■ **What the task requires**: What is needed is an exact transcription of every record below.

(Dataset entries)
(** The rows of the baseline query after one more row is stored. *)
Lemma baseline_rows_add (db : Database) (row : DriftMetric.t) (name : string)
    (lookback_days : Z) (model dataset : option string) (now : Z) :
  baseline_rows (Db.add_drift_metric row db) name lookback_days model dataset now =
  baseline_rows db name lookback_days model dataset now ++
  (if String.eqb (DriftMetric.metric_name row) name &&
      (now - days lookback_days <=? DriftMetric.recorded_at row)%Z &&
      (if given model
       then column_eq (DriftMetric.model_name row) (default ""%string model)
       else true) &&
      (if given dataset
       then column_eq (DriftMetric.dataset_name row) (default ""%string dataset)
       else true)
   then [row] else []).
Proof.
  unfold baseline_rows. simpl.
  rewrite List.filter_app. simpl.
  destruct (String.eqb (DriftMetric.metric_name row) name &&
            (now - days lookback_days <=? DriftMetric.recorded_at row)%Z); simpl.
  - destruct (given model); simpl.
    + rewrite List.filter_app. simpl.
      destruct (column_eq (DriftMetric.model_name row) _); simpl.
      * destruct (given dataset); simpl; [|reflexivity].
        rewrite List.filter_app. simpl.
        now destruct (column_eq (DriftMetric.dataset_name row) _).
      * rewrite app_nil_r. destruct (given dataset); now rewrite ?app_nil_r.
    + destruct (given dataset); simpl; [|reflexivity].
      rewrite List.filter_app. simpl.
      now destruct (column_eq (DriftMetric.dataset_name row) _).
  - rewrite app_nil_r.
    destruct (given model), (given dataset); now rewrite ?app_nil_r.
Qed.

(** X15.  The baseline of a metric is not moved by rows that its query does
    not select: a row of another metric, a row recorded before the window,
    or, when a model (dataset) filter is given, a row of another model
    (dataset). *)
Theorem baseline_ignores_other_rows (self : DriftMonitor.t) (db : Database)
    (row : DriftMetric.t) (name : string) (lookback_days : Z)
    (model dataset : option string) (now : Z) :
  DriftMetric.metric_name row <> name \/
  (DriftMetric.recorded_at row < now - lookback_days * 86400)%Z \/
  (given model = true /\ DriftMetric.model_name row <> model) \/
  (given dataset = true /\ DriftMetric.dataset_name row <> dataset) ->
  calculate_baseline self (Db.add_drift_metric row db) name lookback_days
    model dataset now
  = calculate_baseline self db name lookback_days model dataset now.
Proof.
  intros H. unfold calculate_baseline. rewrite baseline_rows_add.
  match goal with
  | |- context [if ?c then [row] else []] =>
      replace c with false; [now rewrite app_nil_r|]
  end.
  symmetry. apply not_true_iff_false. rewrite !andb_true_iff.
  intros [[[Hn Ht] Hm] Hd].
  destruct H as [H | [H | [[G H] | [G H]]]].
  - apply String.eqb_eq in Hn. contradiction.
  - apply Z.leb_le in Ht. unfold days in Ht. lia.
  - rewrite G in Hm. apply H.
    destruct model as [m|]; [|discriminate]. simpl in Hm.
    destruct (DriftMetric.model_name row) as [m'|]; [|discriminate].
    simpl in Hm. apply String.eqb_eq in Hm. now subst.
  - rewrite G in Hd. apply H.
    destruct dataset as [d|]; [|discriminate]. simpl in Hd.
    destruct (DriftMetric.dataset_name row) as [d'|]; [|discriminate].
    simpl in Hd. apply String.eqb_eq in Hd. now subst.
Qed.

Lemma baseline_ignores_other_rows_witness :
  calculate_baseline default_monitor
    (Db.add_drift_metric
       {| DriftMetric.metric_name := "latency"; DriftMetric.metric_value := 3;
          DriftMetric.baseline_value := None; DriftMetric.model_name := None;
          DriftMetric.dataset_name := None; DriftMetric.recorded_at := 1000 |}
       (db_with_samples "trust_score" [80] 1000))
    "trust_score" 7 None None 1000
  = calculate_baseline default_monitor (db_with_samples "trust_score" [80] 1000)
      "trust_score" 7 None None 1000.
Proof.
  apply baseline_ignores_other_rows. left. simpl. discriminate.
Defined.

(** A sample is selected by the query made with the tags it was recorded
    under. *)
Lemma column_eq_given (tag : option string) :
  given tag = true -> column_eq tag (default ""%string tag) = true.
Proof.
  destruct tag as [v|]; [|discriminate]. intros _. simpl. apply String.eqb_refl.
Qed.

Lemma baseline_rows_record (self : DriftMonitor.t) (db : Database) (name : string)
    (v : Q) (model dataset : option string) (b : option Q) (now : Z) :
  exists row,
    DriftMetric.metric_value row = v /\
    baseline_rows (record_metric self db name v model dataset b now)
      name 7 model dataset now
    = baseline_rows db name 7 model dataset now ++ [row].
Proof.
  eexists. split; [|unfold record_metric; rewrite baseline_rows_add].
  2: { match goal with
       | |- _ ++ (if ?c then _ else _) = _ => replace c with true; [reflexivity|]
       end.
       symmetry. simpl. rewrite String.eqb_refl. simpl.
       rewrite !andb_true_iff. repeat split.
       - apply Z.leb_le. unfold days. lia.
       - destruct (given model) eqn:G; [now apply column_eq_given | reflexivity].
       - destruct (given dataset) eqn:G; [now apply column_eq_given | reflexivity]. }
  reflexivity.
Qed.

■ **Response to the task**:
(** The rows of the baseline query after one more row is stored. *)
Lemma baseline_rows_add (db : Database) (row : DriftMetric.t) (name : string)
    (lookback_days : Z) (model dataset : option string) (now : Z) :
  baseline_rows (Db.add_drift_metric row db) name lookback_days model dataset now =
  baseline_rows db name lookback_days model dataset now ++
  (if String.eqb (DriftMetric.metric_name row) name &&
      (now - days lookback_days <=? DriftMetric.recorded_at row)%Z &&
      (if given model
       then column_eq (DriftMetric.model_name row) (default ""%string model)
       else true) &&
      (if given dataset
       then column_eq (DriftMetric.dataset_name row) (default ""%string dataset)
       else true)
   then [row] else []).
Proof.
  unfold baseline_rows. simpl.
  rewrite List.filter_app. simpl.
  destruct (String.eqb (DriftMetric.metric_name row) name &&
            (now - days lookback_days <=? DriftMetric.recorded_at row)%Z); simpl.
  - destruct (given model); simpl.
    + rewrite List.filter_app. simpl.
      destruct (column_eq (DriftMetric.model_name row) _); simpl.
      * destruct (given dataset); simpl; [|reflexivity].
        rewrite List.filter_app. simpl.
        now destruct (column_eq (DriftMetric.dataset_name row) _).
      * rewrite app_nil_r. destruct (given dataset); now rewrite ?app_nil_r.
    + destruct (given dataset); simpl; [|reflexivity].
      rewrite List.filter_app. simpl.
      now destruct (column_eq (DriftMetric.dataset_name row) _).
  - rewrite app_nil_r.
    destruct (given model), (given dataset); now rewrite ?app_nil_r.
Qed.

(** X15.  The baseline of a metric is not moved by rows that its query does
    not select: a row of another metric, a row recorded before the window,
    or, when a model (dataset) filter is given, a row of another model
    (dataset). *)
Theorem baseline_ignores_other_rows (self : DriftMonitor.t) (db : Database)
    (row : DriftMetric.t) (name : string) (lookback_days : Z)
    (model dataset : option string) (now : Z) :
  DriftMetric.metric_name row <> name \/
  (DriftMetric.recorded_at row < now - lookback_days * 86400)%Z \/
  (given model = true /\ DriftMetric.model_name row <> model) \/
  (given dataset = true /\ DriftMetric.dataset_name row <> dataset) ->
  calculate_baseline self (Db.add_drift_metric row db) name lookback_days
    model dataset now
  = calculate_baseline self db name lookback_days model dataset now.
Proof.
  intros H. unfold calculate_baseline. rewrite baseline_rows_add.
  match goal with
  | |- context [if ?c then [row] else []] =>
      replace c with false; [now rewrite app_nil_r|]
  end.
  symmetry. apply not_true_iff_false. rewrite !andb_true_iff.
  intros [[[Hn Ht] Hm] Hd].
  destruct H as [H | [H | [[G H] | [G H]]]].
  - apply String.eqb_eq in Hn. contradiction.
  - apply Z.leb_le in Ht. unfold days in Ht. lia.
  - rewrite G in Hm. apply H.
    destruct model as [m|]; [|discriminate]. simpl in Hm.
    destruct (DriftMetric.model_name row) as [m'|]; [|discriminate].
    simpl in Hm. apply String.eqb_eq in Hm. now subst.
  - rewrite G in Hd. apply H.
    destruct dataset as [d|]; [|discriminate]. simpl in Hd.
    destruct (DriftMetric.dataset_name row) as [d'|]; [|discriminate].
    simpl in Hd. apply String.eqb_eq in Hd. now subst.
Qed.

Lemma baseline_ignores_other_rows_witness :
  calculate_baseline default_monitor
    (Db.add_drift_metric
       {| DriftMetric.metric_name := "latency"; DriftMetric.metric_value := 3;
          DriftMetric.baseline_value := None; DriftMetric.model_name := None;
          DriftMetric.dataset_name := None; DriftMetric.recorded_at := 1000 |}
       (db_with_samples "trust_score" [80] 1000))
    "trust_score" 7 None None 1000
  = calculate_baseline default_monitor (db_with_samples "trust_score" [80] 1000)
      "trust_score" 7 None None 1000.
Proof.
  apply baseline_ignores_other_rows. left. simpl. discriminate.
Defined.

(** A sample is selected by the query made with the tags it was recorded
    under. *)
Lemma column_eq_given (tag : option string) :
  given tag = true -> column_eq tag (default ""%string tag) = true.
Proof.
  destruct tag as [v|]; [|discriminate]. intros _. simpl. apply String.eqb_refl.
Qed.

Lemma baseline_rows_record (self : DriftMonitor.t) (db : Database) (name : string)
    (v : Q) (model dataset : option string) (b : option Q) (now : Z) :
  exists row,
    DriftMetric.metric_value row = v /\
    baseline_rows (record_metric self db name v model dataset b now)
      name 7 model dataset now
    = baseline_rows db name 7 model dataset now ++ [row].
Proof.
  eexists. split; [|unfold record_metric; rewrite baseline_rows_add].
  2: { match goal with
       | |- _ ++ (if ?c then _ else _) = _ => replace c with true; [reflexivity|]
       end.
       symmetry. simpl. rewrite String.eqb_refl. simpl.
       rewrite !andb_true_iff. repeat split.
       - apply Z.leb_le. unfold days. lia.
       - destruct (given model) eqn:G; [now apply column_eq_given | reflexivity].
       - destruct (given dataset) eqn:G; [now apply column_eq_given | reflexivity]. }
  reflexivity.
Qed.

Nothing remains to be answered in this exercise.